== Directions for this task ==
Below are entries. Copy exactly the lines running from the line that holds "list_to_map (omap int_field" to the line that holds "injection Hf as", with both ends included.

(Beginning of Provided records)

(* ===== verification/StrategyPools.v ===== *)
(** * StrategyPools: the award pools in Redis

    The repository of [StrategyData] keeps a pool as a string with its range and a hash
    from indexes to award ids.  Read back as integers they satisfy the contract
    [PoolLaws] of the armory, so the properties of [Armory] hold of the real repository. *)
From Stdlib Require Import ZArith Lia List Ascii String.
From stdpp Require Import base gmap strings list numbers.
From S2P Require Import Prelude GoLib Model Po Env Logic Mem Keys Router Cache CacheRules Event Quota PartakeData.
From S2P Require Import StrategyRepo Armory StrategyData.
Open Scope Z_scope.

(** ** Hashes of integers *)

(** What an integer field holds for [ParseInt]; what was printed is read back whatever
    its size. *)
Definition int_of (s : string) : option Z :=
  match ParseInt s with Ret z => Some z | _ => printed s end.

Lemma int_of_FormatInt z : int_of (FormatInt z) = Some z.
Proof. unfold int_of. rewrite ParseInt_printed. destruct (in_int64b z); [done|apply printed_FormatInt]. Qed.

Definition int_field (fv : string * string) : option (Z * Z) :=
  match printed fv.1, int_of fv.2 with Some i, Some a => Some (i, a) | _, _ => None end.

Definition int_hash (h : gmap string string) : gmap Z Z :=
  list_to_map (omap int_field (map_to_list h)).

Lemma int_hash_lookup h i : int_hash h !! i = h !! FormatInt i ≫= int_of.
Proof.
  assert (Hiff : forall a, (i, a) ∈ omap int_field (map_to_list h) <-> h !! FormatInt i ≫= int_of = Some a).
  { intros a. rewrite list_elem_of_omap. split.
    - intros ([f v] & Hin & Hf). apply elem_of_map_to_list in Hin. unfold int_field in Hf. cbn [fst snd] in Hf.
      destruct (printed f) as [j|] eqn:Ej; [|done]. destruct (int_of v) as [b|] eqn:Ev; [|done].
      injection Hf as -> ->. apply printed_spec in Ej as ->. by rewrite Hin.
    - intros Hb. destruct (h !! FormatInt i) as [v|] eqn:Eh; [|done]. exists (FormatInt i, v).
      split; [by apply elem_of_map_to_list|]. unfold int_field. cbn [fst snd]. cbn [mbind option_bind] in Hb. by rewrite printed_FormatInt, Hb. }
  unfold int_hash. destruct (h !! FormatInt i ≫= int_of) as [a|] eqn:Ea.
  - apply elem_of_list_to_map_1'; [|by apply Hiff]. intros b Hb. apply Hiff in Hb. congruence.
  - apply not_elem_of_list_to_map_1. intros Hin. apply list_elem_of_fmap in Hin as ([j a] & -> & Hin).
    apply Hiff in Hin. congruence.
Qed.

(** The hash a table is stored as. *)
Definition table_values (tab : gmap Z Z) : gmap string string :=
  list_to_map (map (fun kv => (FormatInt kv.1, FormatInt kv.2)) (map_to_list tab)).

Lemma table_values_lookup tab i : table_values tab !! FormatInt i = FormatInt <$> tab !! i.
Proof.
  assert (Hiff : forall s, (FormatInt i, s) ∈ map (fun kv => (FormatInt kv.1, FormatInt kv.2)) (map_to_list tab)
    <-> FormatInt <$> tab !! i = Some s).
  { intros s. rewrite list_elem_of_fmap. split.
    - intros ([j a] & [= E ->] & Hin). apply FormatInt_inj in E as ->. apply elem_of_map_to_list in Hin.
      by rewrite Hin.
    - destruct (tab !! i) as [a|] eqn:Ea; [|done]. intros [= <-]. exists (i, a).
      split; [done|]. by apply elem_of_map_to_list. }
  unfold table_values. destruct (FormatInt <$> tab !! i) as [s|] eqn:Es.
  - apply elem_of_list_to_map_1'; [|by apply Hiff]. intros y Hy. apply Hiff in Hy. congruence.
  - apply not_elem_of_list_to_map_1. intros Hin. apply list_elem_of_fmap in Hin as ([j s] & Ej & Hin).
    simpl in Ej. subst j. apply Hiff in Hin. congruence.
Qed.

Lemma hset_lookup (l : list (string * string)) (h : gmap string string) f :
  NoDup (map fst l) ->
  foldl (fun acc fv => <[fv.1 := fv.2]> acc) h l !! f =
  ((list_to_map l : gmap string string) ∪ h) !! f.
Proof.
  revert h. induction l as [|[k v] l IH]; intros h Hnd; simpl; [by rewrite lookup_union, lookup_empty; destruct (h !! f)|].
  inversion_clear Hnd as [|? ? Hk Hnd']. rewrite IH by done. rewrite !lookup_union.
  destruct (decide (f = k)) as [->|Hne].
  - rewrite !lookup_insert_eq, (not_elem_of_list_to_map_1 l k); [by destruct (h !! k)|].
    done.
  - by rewrite !lookup_insert_ne.
Qed.

(** Storing a table overwrites its indexes and keeps the others. *)
Lemma int_hash_stored tab h :
  int_hash (foldl (fun acc fv => <[fv.1 := fv.2]> acc) h (map_to_list (table_values tab)))
  = tab ∪ int_hash h.
Proof.
  apply map_eq. intros i. rewrite int_hash_lookup, hset_lookup, list_to_map_to_list
    by apply NoDup_fst_map_to_list.
  rewrite !lookup_union, table_values_lookup, int_hash_lookup.
  destruct (tab !! i) as [a|]; simpl.
  - destruct (h !! FormatInt i) as [s|]; simpl; rewrite int_of_FormatInt; [|done].
    by destruct (int_of s).
  - by destruct (h !! FormatInt i) as [s|]; simpl; [destruct (int_of s)|].
Qed.

(** ** The contract *)
Section Pools.
Context {R D E : Type} `{RedisLaws R} `{SqlOps D} `{EnvLaws E} `{LocalCacheOps E}.
Notation World := (W R D E).

(** The range and the table of a pool, as the keyspace has them. *)
Definition range_at (m : gmap string rval) (key : string) : option Z :=
  match m !! GetStrategyRateRangeKey key with
  | Some (RStr s) => if String.eqb s "null" then Some 0 else printed s
  | _ => None
  end.
Definition table_at (m : gmap string rval) (key : string) : gmap Z Z :=
  match m !! GetStrategyRateTableKey key with Some (RHash h) => int_hash h | _ => ∅ end.

Lemma pool_keys_ne key key' : GetStrategyRateRangeKey key <> GetStrategyRateTableKey key'.
Proof. key_ne. Qed.

Lemma pool_keys_inj key key' :
  (GetStrategyRateRangeKey key = GetStrategyRateRangeKey key' -> key = key') /\
  (GetStrategyRateTableKey key = GetStrategyRateTableKey key' -> key = key').
Proof. split; apply str_app_inj_l. Qed.

(** What the two commands of a pipeline that stores a table leave. *)
Lemma pipe_store_all k values t m m' :
  pipe_all [existT _ (HSET k values); existT _ (EXPIRE k t)] m = Some m' ->
  exists h, get_hash k m = Some h /\
    m' = <[k := RHash (foldl (fun acc fv => <[fv.1 := fv.2]> acc) h values)]> m.
Proof.
  cbn [pipe_all cmd_spec]. destruct values as [|v l]; [done|].
  destruct (get_hash k m) as [h|]; [|done]. rewrite lookup_insert_eq. intros [= <-]. by exists h.
Qed.

Lemma pipe_store_some k values t m m' :
  pipe_some [existT _ (HSET k values); existT _ (EXPIRE k t)] m m' ->
  forall k', k' <> k -> m' !! k' = m !! k'.
Proof.
  assert (Hexp : forall m1, pipe_some [existT _ (EXPIRE k t)] m1 m' -> m' = m1).
  { intros m1. cbn [pipe_some cmd_spec]. intros [?|(a & m2 & Hc & ->)]; [done|].
    by destruct (m1 !! k); injection Hc as _ <-. }
  intros [Hp|(a & m1 & Hc & Hp)] k' Hk; apply Hexp in Hp as ->; [done|].
  cbn [cmd_spec] in Hc. destruct values as [|v l]; [done|].
  destruct (get_hash k m); [|done]. injection Hc as _ <-. by rewrite lookup_insert_ne.
Qed.

Lemma wp_hset_ttl k (values : gmap string string) t Q (w : World) :
  0 < t ->
  (forall w' h, get_hash k (view w) = Some h ->
     view w' = <[k := RHash (foldl (fun acc fv => <[fv.1 := fv.2]> acc) h (map_to_list values))]> (view w) ->
     Q (Ret tt) w') ->
  (forall e w', (forall k', k' <> k -> view w' !! k' = view w !! k') -> Q (Fail e) w') ->
  wp (HSetWithTTL redis_only k values t) Q w.
Proof using H0.
  intros Ht Hok Hfail. unfold HSetWithTTL. cbn [opt_Redis redis_only negb].
  replace (0 <? t) with true by (symmetry; by apply Z.ltb_lt).
  destruct w as [[r e] d]. unfold wp, in_redis.
  match goal with |- context [rd_pipeline ?l] => pose proof (rd_pipeline_law l r) as Hl;
    destruct (rd_pipeline l r) as [x r'] end.
  cbn [fst snd]. destruct x as [[]|err|p]; [| |done].
  - apply pipe_store_all in Hl as (h & Hh & Hv). by apply (Hok ((r', e), d) h).
  - apply Hfail. by apply (pipe_store_some _ _ _ _ _ Hl).
Qed.

Lemma store_pool_spec key n tab (w : World) :
  wp (StrategyData.StoreStrategyAwardPool key n tab) (fun r w' =>
    (r = Ret tt -> range_at (view w') key = Some n /\
       table_at (view w') key = tab ∪ table_at (view w) key) /\
    (forall key', key' <> key -> range_at (view w') key' = range_at (view w) key' /\
       table_at (view w') key' = table_at (view w) key') /\
    (forall p, r <> Panic p)) w.
Proof using H0.
  assert (Hother : forall w' : World,
    (forall k', k' <> GetStrategyRateRangeKey key -> k' <> GetStrategyRateTableKey key ->
       view w' !! k' = view w !! k') ->
    forall key', key' <> key -> range_at (view w') key' = range_at (view w) key' /\
       table_at (view w') key' = table_at (view w) key').
  { intros w' Hk key' Hne. unfold range_at, table_at. rewrite !Hk; [done|..].
    - apply not_eq_sym, pool_keys_ne.
    - by intros ?%pool_keys_inj.
    - by intros ?%pool_keys_inj.
    - apply pool_keys_ne. }
  unfold StrategyData.StoreStrategyAwardPool. apply wp_bind.
  eapply wp_set_item with (v := n) (b := FormatInt n); try done; cbn [it_Key pool_item].
  2: { intros e w1 V1 _ _. cbn [then_]. split_and!; [done| |done]. apply Hother.
       intros k' K1 _. destruct V1 as [->| ->]; [done|by rewrite lookup_insert_ne]. }
  intros w1 V1 _ _. cbn [then_]. fold (table_values tab). apply wp_hset_ttl; [done| |].
  - intros w2 h Hh V2. split_and!; [intros _|apply Hother|done].
    + unfold range_at, table_at. rewrite V2, lookup_insert_eq, lookup_insert_ne
        by (apply not_eq_sym, pool_keys_ne).
      rewrite V1, lookup_insert_eq, printed_FormatInt, int_hash_stored.
      destruct (String.eqb_spec (FormatInt n) "null") as [Hn|_]; [by destruct (FormatInt_not_null n)|].
      split; [done|]. f_equal. revert Hh. unfold get_hash.
      rewrite V1, lookup_insert_ne by apply pool_keys_ne.
      destruct (view w !! GetStrategyRateTableKey key) as [[s|h'|l]|]; try done; by intros [= <-].
    + intros k' K1 K2. by rewrite V2, lookup_insert_ne, V1, lookup_insert_ne.
  - intros e w2 V2. split_and!; [done| |done]. apply Hother. intros k' K1 K2.
    by rewrite V2, V1, lookup_insert_ne.
Qed.

Lemma get_rate_range_spec key (w : World) :
  wp (StrategyData.GetRateRange key) (fun r w' => view w' = view w /\
    match r with Ret n => range_at (view w) key = Some n | Fail _ => True | Panic _ => False end) w.
Proof using H0.
  apply wp_intro. intros r w'. unfold StrategyData.GetRateRange, Get, get, bind. rewrite getBytes_eq.
  destruct (redis_cmd (GET (GetStrategyRateRangeKey key)) w) as [x w1] eqn:Eg.
  apply get_spec in Eg as (_ & _ & Hv & Hg).
  destruct x as [[s|]|e|p]; [|by intros [= <- <-]..|done].
  unfold lift_res. intros [= <- <-]. split; [done|]. unfold range_at. rewrite Hg.
  cbn [unmarshal IntCodec]. destruct (String.eqb s "null"); [done|].
  destruct (redis_int s) as [z|] eqn:Es; [|done]. apply printed_spec. unfold redis_int in Es.
  destruct (ParseInt s) as [y|e|p]; try done. destruct (String.eqb_spec (FormatInt y) s); [|done].
  by injection Es as <-.
Qed.

Lemma get_award_spec key i (w : World) :
  wp (StrategyData.GetStrategyAwardAssemble key i) (fun r w' => view w' = view w /\
    match r with
    | Ret a => table_at (view w) key !! i = Some a
    | Fail e => is_redis_nil e = true -> table_at (view w) key !! i = None
    | Panic _ => False
    end) w.
Proof using H0.
  assert (Hview : forall m a, cmd_spec (HGET (GetStrategyRateTableKey key) (FormatInt i)) (view w) = Some (a, m) ->
    m = view w /\ exists h, get_hash (GetStrategyRateTableKey key) (view w) = Some h /\ a = h !! FormatInt i).
  { intros m a. cbn [cmd_spec]. destruct (get_hash _ _) as [h|]; [|done]. intros [= <- <-]. eauto. }
  assert (Htab : forall h, get_hash (GetStrategyRateTableKey key) (view w) = Some h ->
    table_at (view w) key !! i = h !! FormatInt i ≫= int_of).
  { intros h. unfold get_hash, table_at. destruct (view w !! _) as [[s|h'|l]|]; try done; intros [= <-];
      [by rewrite int_hash_lookup|by rewrite !lookup_empty]. }
  unfold StrategyData.GetStrategyAwardAssemble, HGet. cbn [opt_Redis redis_only negb].
  apply wp_bind, wp_bind, wp_redis.
  - intros a w1 Hs _ _. destruct (Hview _ _ Hs) as (Hv & h & Hh & ->). specialize (Htab h Hh).
    cbn [then_]. destruct (h !! FormatInt i) as [s|]; [|by apply wp_fail].
    apply wp_ret. cbn [then_]. unfold wp, lift_res. cbn [fst snd]. split; [done|]. rewrite Htab.
    cbn [mbind option_bind]. unfold int_of.
    destruct (ParseInt s) as [z|e|p] eqn:Ep; [done| |by destruct (ParseInt_no_panic s p)].
    revert Ep. unfold ParseInt, parse_int. repeat case_match; intros [= <-]; done.
  - intros e w1 Hv _ _ Hnil. cbn [then_]. split; [|congruence].
    destruct Hv as [?|[a Hs] ]; [done|]. by destruct (Hview _ _ Hs).
Qed.
End Pools.

(** ** The real repository keeps the contract *)
Section Instance_.
Context {R D E : Type} `{RedisLaws R} `{SqlOps D} `{EnvLaws E} `{LocalCacheOps E}.
Context `{Codec Strategy} `{Codec (list StrategyAward)} `{Codec string} `{Codec RuleTree}
  `{Codec StrategyAward} `{Codec (list WeightBucket)} `{Codec RaffleActivityPO} `{Codec ActivityAccount}
  `{Codec AwardStockConsumeMessage}.
Notation World := (W R D E).
Variables (d : strategyRepository) (fuel : nat).

Lemma env_pools {A} (m : M E A) (w : World) r w' : in_env m w = (r, w') -> view w' = view w.
Proof using. destruct w as [[r0 e0] d0]. unfold in_env. destruct (m e0). by intros [= _ <-]. Qed.

Lemma rule_query_pools sid m (w : World) r w' :
  StrategyData.QueryStrategyRule d sid m w = (r, w') -> view w' = view w.
Proof using.
  unfold StrategyData.QueryStrategyRule, first_or_nil, bind, attempt, in_sql. destruct w as [x d0].
  destruct (sq_first (sp_db d) Tstrategy_rule (is_rule sid m) d0) as [[p|e|p] d1]; [by intros [= _ <-]| |by intros [= _ <-] ].
  destruct (errors_is is_not_found e); by intros [= _ <-].
Qed.

Definition StrategyPoolLaws : @PoolLaws World (NewStrategyRepository d fuel) _.
Proof using H0 H3.
  refine (@Build_PoolLaws World (NewStrategyRepository d fuel) _
    (fun w key => range_at (view w) key) (fun w key => table_at (view w) key) _ _ _ _ _ _).
  - intros key n tab s r s' Hrun. exact (wp_run _ _ _ _ _ (store_pool_spec key n tab s) Hrun).
  - intros key s r s' Hrun. destruct (wp_run _ _ _ _ _ (get_rate_range_spec key s) Hrun) as [-> Hr].
    split_and!; [done..|]. by destruct r.
  - intros key i s r s' Hrun. destruct (wp_run _ _ _ _ _ (get_award_spec key i s) Hrun) as [-> Hr].
    split_and!; [done..|]. by destruct r.
  - intros sid m s r s' Hrun. by rewrite (rule_query_pools _ _ _ _ _ Hrun).
  - intros A l s r s' Hrun. by rewrite (env_pools _ _ _ _ Hrun).
  - intros n s r s' Hrun. by rewrite (env_pools _ _ _ _ Hrun).
Defined.
End Instance_.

(End of Provided records)

== Exercise answer ==
  list_to_map (omap int_field (map_to_list h)).

Lemma int_hash_lookup h i : int_hash h !! i = h !! FormatInt i ≫= int_of.
Proof.
  assert (Hiff : forall a, (i, a) ∈ omap int_field (map_to_list h) <-> h !! FormatInt i ≫= int_of = Some a).
  { intros a. rewrite list_elem_of_omap. split.
    - intros ([f v] & Hin & Hf). apply elem_of_map_to_list in Hin. unfold int_field in Hf. cbn [fst snd] in Hf.
      destruct (printed f) as [j|] eqn:Ej; [|done]. destruct (int_of v) as [b|] eqn:Ev; [|done].
      injection Hf as -> ->. apply printed_spec in Ej as ->. by rewrite Hin.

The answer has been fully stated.